Exercise: From the records below, output exactly the lines running from the line containing "[Text (UserRole_value (user_role u))]]." through the line containing "hover:bg-muted rounded text-info", and no others.

Records:
(* ===== verification/NotificationCenter.v ===== *)
(** * The notification centre and page

    Models [components/NotificationCenter.svelte] (the dropdown that marks what
    it shows as read after two seconds) and the script of
    [routes/(auth)/notifications/+page.svelte] (filters by tag, deletions).

    The dropdown's effect is run again when a value it read has changed; time
    passes in milliseconds, and a timer that is due fires before more of it
    passes. *)

From S2P Require Import Prelude JsString ApiEnums.

Record notification := mkNotification {
  notification_id : jstr;
  status : NotificationStatus;
  action_url : option jstr;
}.

#[export] Instance NotificationStatus_eq_dec : EqDecision NotificationStatus.
Proof. solve_decision. Defined.

(** The data of the list's query. *)
Record list_data := mkListData { items : list notification; unread_count : Z }.

Definition AUTO_READ_DELAY_MS : Z := 2000.

Inductive effect :=
| MarkRead (id : jstr)      (* [markRead.mutate] *)
| MarkAllRead
| Refresh                   (* [refreshNotifications] *)
| Goto (location : jstr).

#[export] Instance effect_eq_dec : EqDecision effect.
Proof. solve_decision. Defined.

(** ** The dropdown *)

(** [timer] is when the timeout of the effect fires; [matching] are the URLs [openPage] awaits the
    routes of. *)
Record center := mkCenter {
  showDropdown : bool;
  data : option list_data;
  timer : option Z;
  now : Z;
  matching : list jstr;
}.

Definition notifications (c : center) : list notification :=
  match data c with Some d => items d | None => [] end.
Definition unreadCount (c : center) : Z := match data c with Some d => unread_count d | None => 0 end.

(** What the effect reads: the count only when the dropdown is shown. *)
Definition effect_reads (c : center) : bool * option Z :=
  (showDropdown c, if showDropdown c then Some (unreadCount c) else None).

(** The effect: its cleanup clears the timeout, and a new one is set when there is something to read. *)
Definition auto_read_effect (c : center) : center :=
  mkCenter (showDropdown c) (data c)
    (if negb (showDropdown c) || (unreadCount c =? 0)%Z then None else Some (now c + AUTO_READ_DELAY_MS)%Z)
    (now c) (matching c).
(* ===== verification/UsersView.v ===== *)
(** * The users' administration: markup

    [routes/admin/users/+page.svelte] with the components of [components/admin/users]. *)

From S2P Require Import Prelude JsString JsValue ApiEnums Formatters EventFilters Pager Html CommonView.

Record user := mkUser {
  user_id : jstr;
  user_name : jstr;
  user_email : jstr;
  user_role : UserRole;
  user_created_at : jstr;
  user_is_active : bool;
}.

Definition is_admin_role (r : UserRole) : bool := match r with UserRole_ADMIN => true | _ => false end.

(** [dialog] of the page. *)
Inductive user_dialog := Closed | Creating | Editing (u : user) | Deleting (u : user) | Limiting (u : user).

Inductive users_event :=
| OpenDialog (d : user_dialog) | CloseDialog
| Refetch
| SetFilters (f : UserListFilters) | ToggleAdvanced
| Paging (l : label UserListFilters)
| EnterUser (field t : jstr) | TickUser (b : bool) | SubmitUser
| TickCascade (b : bool) | ConfirmDelete (user_id : jstr) (cascade : bool)
| TickLimit (field : jstr) (b : bool) | EnterLimit (field t : jstr)
| AddRule | RemoveRule (index : nat) | EnterRule (index : nat) (field t : jstr) | TickRule (index : nat) (b : bool)
| ResetLimits (user_id : jstr) | SubmitLimits.

Definition nullable_text (b : option bool) : jstr :=
  match b with Some true => "true" | Some false => "false" | None => [] end.

(** Writes to one filter. *)
Definition with_search (t : jstr) (f : UserListFilters) : UserListFilters :=
  mkUserFilters (Some t) (u_role f) (u_is_active f) (u_bypass_rate_limit f) (u_has_custom_limits f) (u_custom_multiplier f).
Definition with_role (r : option jstr) (f : UserListFilters) : UserListFilters :=
  mkUserFilters (u_search f) r (u_is_active f) (u_bypass_rate_limit f) (u_has_custom_limits f) (u_custom_multiplier f).
Definition with_is_active (b : option bool) (f : UserListFilters) : UserListFilters :=
  mkUserFilters (u_search f) (u_role f) b (u_bypass_rate_limit f) (u_has_custom_limits f) (u_custom_multiplier f).
Definition with_bypass (b : option bool) (f : UserListFilters) : UserListFilters :=
  mkUserFilters (u_search f) (u_role f) (u_is_active f) b (u_has_custom_limits f) (u_custom_multiplier f).
Definition with_custom_limits (b : option bool) (f : UserListFilters) : UserListFilters :=
  mkUserFilters (u_search f) (u_role f) (u_is_active f) (u_bypass_rate_limit f) b (u_custom_multiplier f).
Definition with_multiplier (b : option bool) (f : UserListFilters) : UserListFilters :=
  mkUserFilters (u_search f) (u_role f) (u_is_active f) (u_bypass_rate_limit f) (u_has_custom_limits f) b.

Record rate_rule := mkRule {
  rule_pattern : jstr;
  rule_group : EndpointGroup;
  rule_requests : Z;
  rule_window : Z;
  rule_algorithm : RateLimitAlgorithm;
}.

(** A rule of the form, of which the markup reads two numbers. *)
Record form_rule := mkFormRule { form_requests : Z; form_window : Z }.

Record usage := mkUsage { usage_algorithm : RateLimitAlgorithm; usage_remaining : Z }.

(** What the dialog of the limits shows. *)
Record limits_state := mkLimits {
  limits_pending : bool;
  bypass : bool;
  multiplied : bool;
  defaultRules : list rate_rule;
  form_rules : list form_rule;
  current_usage : list (jstr * usage);
}.

(** ** [components/admin/users/UsersTable.svelte] *)

Section UsersTable_view.
Context `{!TablePaging} (formatTimestamp : option jstr → jstr) (users : list user) (p : PaginationState) (rowCount : Z) (loading : bool).

Definition roleCell (u : user) : html users_event :=
  [El "span" [Attr "class" ("badge " ++ (if (is_admin_role (user_role u)) then "badge-info" else "badge-neutral"))]
    [Text (UserRole_value (user_role u))]].

Definition statusCell (u : user) : html users_event :=
  [El "span" [Attr "class" ("badge " ++ (if (user_is_active u) then "badge-success" else "badge-danger"))]
    [Text (formatBoolean (user_is_active u))]].

Definition actionsCell (u : user) : html users_event :=
  [El "div" [Attr "class" "flex flex-wrap gap-2"]
    [El "button" [Attr "type" "button"; On "click" (OpenDialog (Editing u));
                  Attr "class" "p-1 hover:bg-muted rounded text-success hover:text-success";
                  Attr "title" "Edit User"; Attr "aria-label" "Edit User"]
      [El "Pencil" [Attr "class" "size-5"] []];
     El "button" [Attr "type" "button"; On "click" (OpenDialog (Limiting u));
                  Attr "class" "p-1 hover:bg-muted rounded text-info hover:text-info";
                  Attr "title" "Manage Rate Limits"; Attr "aria-label" "Manage Rate Limits"]
      [El "Clock" [Attr "class" "size-5"] []];
     El "button" [Attr "type" "button"; On "click" (OpenDialog (Deleting u));
                  Attr "class" "p-1 hover:bg-muted rounded text-danger hover:text-danger";
                  Attr "title" "Delete User"; Attr "aria-label" "Delete User"]
      [El "Trash" [Attr "class" "size-5"] []]]].

(** The columns that are given to [createServerTable]. *)
Definition users_columns : list (column user users_event) :=
  [mkColumn "username" "font-medium" (λ u, [Text (user_name u)]);
   mkColumn "email" [] (λ u, [Text (user_email u)]);
   mkColumn "role" [] roleCell;
   mkColumn "created_at" [] (λ u, [Text (formatTimestamp (Some (user_created_at u)))]);
   mkColumn "is_active" [] statusCell;
   mkColumn "actions" [] actionsCell].

Definition UsersTable_view : html users_event :=
  DataTable_view users_columns users "Users" loading "No users found matching filters" false true
  ++ when ((0 <? rowCount)%Z) (
      [El "div" [Attr "class" "mt-4 border-t divider pt-4"]
        (Pagination_markup p rowCount "users" [5; 10; 20; 50]%Z (Paging LFirst) (Paging LPrevious) (Paging LNext) (Paging LLast) (λ k, Paging (LSize k)))]).

End UsersTable_view.

(** ** [components/admin/users/UserFilters.svelte] *)

Section UserFilters_view.
Context (f : UserListFilters) (showAdvancedFilters active : bool).

Definition booleanFilter (key : jstr) (current : option bool) (set_filter : option bool → UserListFilters) : html users_event :=
  [El "label" [Attr "for" (key ++ "-filter")]
    [Text (fieldTitle key)];
   El "select" [Attr "id" (key ++ "-filter"); Attr "value" (nullable_text current);
                Attr "class" "form-select-standard w-full"]
    [El "option" [On "value" (SetFilters (set_filter None))]
      [Text "All"];
     El "option" [On "value" (SetFilters (set_filter (Some true)))]
      [Text (formatBoolean true)];
     El "option" [On "value" (SetFilters (set_filter (Some false)))]
      [Text (formatBoolean false)]]].

Definition UserFilters_view : html users_event :=
  [El "div" [Attr "class" "card mb-4"]
    [El "div" [Attr "class" "p-3 sm:p-4"]
      ([El "div" [Attr "class" "flex flex-col lg:flex-row gap-3 lg:gap-4 lg:items-end"]
        [El "div" [Attr "class" "field w-full lg:flex-1 lg:max-w-md"]
          [El "label" [Attr "for" "search-filter"]
            [Text (fieldTitle "search")];
           El "input" [Attr "id" "search-filter"; Attr "type" "text";
                       OnInput "value" (λ t, SetFilters (with_search t f)); Attr "class" "w-full";
                       Attr "autocomplete" "off"; Attr "autocorrect" "off"; Attr "autocapitalize" "off";
                       Attr "spellcheck" "false"] []];
         El "div" [Attr "class" "field w-full sm:w-auto sm:min-w-35"]
          [El "label" [Attr "for" "role-filter"]
            [Text (fieldTitle "role")];
           El "select" [Attr "id" "role-filter"; Attr "value" (default [] (u_role f));
                        Attr "class" "form-select-standard w-full"]
            ([El "option" [On "value" (SetFilters (with_role None f))]
              [Text "All"]]
            ++ each (λ role, UserRole_value role) UserRole_all (λ role,
                [El "option" [On "value" (SetFilters (with_role (Some (UserRole_value role)) f))]
                  [Text (UserRole_value role)]]))];
         El "div" [Attr "class" "field w-full sm:w-auto sm:min-w-35"]
          (booleanFilter "is_active" (u_is_active f) (λ b, with_is_active b f));
         El "button" [Attr "type" "button"; On "click" ToggleAdvanced;
                      Attr "class" "btn btn-secondary-outline gap-2 w-full sm:w-auto"]
          [El "ChevronDown" [Attr "class" ("size-4 transition-transform " ++ (if showAdvancedFilters then "rotate-180" else []))] [];
           Text " Advanced"];
         El "button" [Attr "type" "button"; On "click" (SetFilters no_user_filters);
                      Attr "class" "btn btn-secondary-outline w-full sm:w-auto"; Flag "disabled" (negb active)]
          [Text "Reset"]]]
      ++ when showAdvancedFilters (
          [El "div" [Attr "class" "mt-4 pt-4 border-t"]
            [El "h4" [Attr "class" "text-sm font-medium text-fg-muted mb-3"]
              [Text "Rate Limit Filters"];
             El "div" [Attr "class" "grid grid-cols-1 sm:grid-cols-3 gap-3"]
              [El "div" []
                (booleanFilter "bypass_rate_limit" (u_bypass_rate_limit f) (λ b, with_bypass b f));
               El "div" []
                (booleanFilter "has_custom_limits" (u_has_custom_limits f) (λ b, with_custom_limits b f));
               El "div" []
                (booleanFilter "custom_multiplier" (u_custom_multiplier f) (λ b, with_multiplier b f))]]]))]].
(* ===== verification/ExecutionsView.v ===== *)
(** * The executions' administration: markup

    [routes/admin/executions/+page.svelte] with [components/admin/executions/ExecutionsTable.svelte]. *)

From S2P Require Import Prelude JsString JsValue ApiEnums Formatters EventFilters Pager Html CommonView.

Record execution_row := mkExecutionRow {
  x_execution_id : jstr;
  x_row_user_id : option jstr;
  x_lang : jstr;
  x_lang_version : jstr;
  x_row_status : ExecutionStatus;
  x_row_priority : QueuePriority;
  x_created_at : option jstr;
}.

Record queue_status := mkQueueStatus {
  queue_depth : Z;
  active_count : Z;
  max_concurrent : Z;
  by_priority : list (jstr * Z);
}.

Inductive executions_event :=
| RefreshLists
| SetFilters (f : ExecutionFilters)
| Paging (l : label ExecutionFilters)
| SetPriority (execution_id : jstr) (priority : QueuePriority).

(** Writes to one filter. *)
Definition with_status (s : option jstr) (f : ExecutionFilters) : ExecutionFilters :=
  mkExecutionFilters s (x_priority f) (x_user_id f).
Definition with_priority (s : option jstr) (f : ExecutionFilters) : ExecutionFilters :=
  mkExecutionFilters (x_status f) s (x_user_id f).
Definition with_user (s : option jstr) (f : ExecutionFilters) : ExecutionFilters :=
  mkExecutionFilters (x_status f) (x_priority f) s.

(** ** [components/admin/executions/ExecutionsTable.svelte] *)

Section ExecutionsTable_view.
Context `{!TablePaging} (formatTimestamp : option jstr → jstr) (executions : list execution_row) (p : PaginationState) (rowCount : Z) (loading : bool).

Definition statusCell (status : ExecutionStatus) : html executions_event :=
  [El "span" [Attr "class" ("badge " ++ (EXECUTION_STATUS_BADGE status))]
    [Text (ExecutionStatus_value status)]].

Definition priorityCell (x : execution_row) : html executions_event :=
  [El "select" [Attr "value" (QueuePriority_value (x_row_priority x));
                Attr "class" "form-select-standard text-xs py-1 px-2";
                Attr "aria-label" ("Priority for " ++ (x_execution_id x))]
    (each (λ priority, QueuePriority_value priority) QueuePriority_all (λ priority,
        [El "option" [On "value" (SetPriority (x_execution_id x) priority)]
          [Text (QueuePriority_value priority)]]))].

(** The columns that are given to [createServerTable]. *)
Definition executions_columns : list (column execution_row executions_event) :=
  [mkColumn "execution_id" "font-mono text-xs" (λ x, [Text (truncate (Some (x_execution_id x)) 12)]);
   mkColumn "user_id" "text-xs" (λ x, [Text (match x_row_user_id x with
                                              | Some ((_ :: _) as u) => truncate (Some u) 12
                                              | _ => "-"
                                              end)]);
   mkColumn "lang" [] (λ x, [Text (x_lang x ++ " " ++ x_lang_version x)]);
   mkColumn "status" [] (λ x, statusCell (x_row_status x));
   mkColumn "priority" [] priorityCell;
   mkColumn "created_at" "text-xs" (λ x, [Text (formatTimestamp (x_created_at x))])].

Definition ExecutionsTable_view : html executions_event :=
  DataTable_view executions_columns executions "Executions" loading "No executions found" true true
  ++ when ((0 <? rowCount)%Z) (
      [El "div" [Attr "class" "mt-4 border-t divider pt-4"]
        (Pagination_markup p rowCount "executions" [10; 20; 50; 100]%Z (Paging LFirst) (Paging LPrevious) (Paging LNext) (Paging LLast) (λ k, Paging (LSize k)))]).

End ExecutionsTable_view.

(** ** [routes/admin/executions/+page.svelte] *)

Section ExecutionsPage_view.
Context `{!TablePaging} (formatTimestamp : option jstr → jstr) (l : listing ExecutionFilters) (executions : list execution_row) (queue : option queue_status).
Context (fetching pending : bool).

Definition ExecutionsPage_view : html executions_event :=
  [El "div" [Attr "class" "container mx-auto px-2 sm:px-4 pb-8"]
    ([El "div" [Attr "class" "flex flex-col sm:flex-row justify-between items-start sm:items-center gap-4 mb-6"]
      [El "h1" []
        [Text "Execution Management"];
       El "button" [Attr "type" "button"; On "click" RefreshLists;
                    Attr "class" "btn btn-secondary-outline gap-2"; Flag "disabled" fetching]
        ((if fetching then
            Spinner_view "small" "primary" []
          else [El "RefreshCw" [Attr "class" "size-4"] []])
        ++ [Text "Refresh"])]]
    ++ (match queue with Some queueStatus =>
        [El "div" [Attr "class" "grid grid-cols-1 sm:grid-cols-3 gap-4 mb-6"]
          [El "dl" [Attr "class" "card stat p-4 bg-info-soft"]
            [El "dt" [Attr "class" "font-medium text-info"]
              [Text (fieldTitle "queue_depth")];
             El "dd" []
              [Text (string_of_Z (queue_depth queueStatus))]];
           El "dl" [Attr "class" "card stat p-4 bg-success-soft"]
            [El "dt" [Attr "class" "font-medium text-success"]
              [Text (fieldTitle "active_count")];
             El "dd" []
              [Text (string_of_Z (active_count queueStatus));
               Text " / ";
               Text (string_of_Z (max_concurrent queueStatus))]];
           El "dl" [Attr "class" "card stat p-4 bg-purple-soft"]
            [El "dt" [Attr "class" "font-medium text-purple"]
              [Text (fieldTitle "by_priority")];
             El "dd" [Attr "class" "text-sm font-normal"]
              ((if no_rows (by_priority queueStatus) then
                  [El "span" [Attr "class" "text-fg-muted"]
                    [Text "Empty"]]
              else each (λ '(priority, count), priority) (by_priority queueStatus) (λ '(priority, count),
                  [El "span" [Attr "class" "mr-2"]
                    [Text priority;
                     Text ": ";
                     Text (string_of_Z count)]])))]]]
    | _ => [] end)
    ++ [El "div" [Attr "class" "card mb-6"]
      [El "div" [Attr "class" "p-4 flex flex-wrap gap-4 items-end"]
        [El "div" [Attr "class" "field"]
          [El "label" [Attr "for" "status-filter"]
            [Text (fieldTitle "status")];
           El "select" [Attr "id" "status-filter"; Attr "value" (default [] (x_status (filters l)));
                        Attr "class" "form-select-standard"]
            ([El "option" [On "value" (SetFilters (with_status None (filters l)))]
              [Text "All"]]
            ++ each (λ status, ExecutionStatus_value status) ExecutionStatus_all (λ status,
                [El "option" [On "value" (SetFilters (with_status (Some (ExecutionStatus_value status)) (filters l)))]
                  [Text (ExecutionStatus_value status)]]))];
         El "div" [Attr "class" "field"]
          [El "label" [Attr "for" "priority-filter"]
            [Text (fieldTitle "priority")];
           El "select" [Attr "id" "priority-filter"; Attr "value" (default [] (x_priority (filters l)));
                        Attr "class" "form-select-standard"]
            ([El "option" [On "value" (SetFilters (with_priority None (filters l)))]
              [Text "All"]]
            ++ each (λ p, QueuePriority_value p) QueuePriority_all (λ p,
                [El "option" [On "value" (SetFilters (with_priority (Some (QueuePriority_value p)) (filters l)))]
                  [Text (QueuePriority_value p)]]))];
         El "div" [Attr "class" "field"]
          [El "label" [Attr "for" "user-search"]
            [Text (fieldTitle "user_id")];
           El "input" [Attr "id" "user-search"; Attr "type" "text";
                       OnInput "value" (λ t, SetFilters (with_user (Some t) (filters l)));
                       Attr "class" "form-input-standard"] []];
         El "button" [Attr "type" "button"; On "click" (SetFilters no_execution_filters);
                      Attr "class" "btn btn-secondary-outline text-sm"]
          [Text "Reset"]]];
     El "div" [Attr "class" "card"]
      [El "div" [Attr "class" "p-3 sm:p-6"]
        ([El "h3" [Attr "class" "text-lg font-semibold mb-4"]
          [Text "Executions (";
           Text (string_of_Z (total l));
           Text ")"]]
        ++ ExecutionsTable_view formatTimestamp executions (pagination l) (total l) pending)]])].

End ExecutionsPage_view.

Answer below:
    [Text (UserRole_value (user_role u))]].

Definition statusCell (u : user) : html users_event :=
  [El "span" [Attr "class" ("badge " ++ (if (user_is_active u) then "badge-success" else "badge-danger"))]
    [Text (formatBoolean (user_is_active u))]].

Definition actionsCell (u : user) : html users_event :=
  [El "div" [Attr "class" "flex flex-wrap gap-2"]
    [El "button" [Attr "type" "button"; On "click" (OpenDialog (Editing u));
                  Attr "class" "p-1 hover:bg-muted rounded text-success hover:text-success";
                  Attr "title" "Edit User"; Attr "aria-label" "Edit User"]
      [El "Pencil" [Attr "class" "size-5"] []];
     El "button" [Attr "type" "button"; On "click" (OpenDialog (Limiting u));
                  Attr "class" "p-1 hover:bg-muted rounded text-info hover:text-info";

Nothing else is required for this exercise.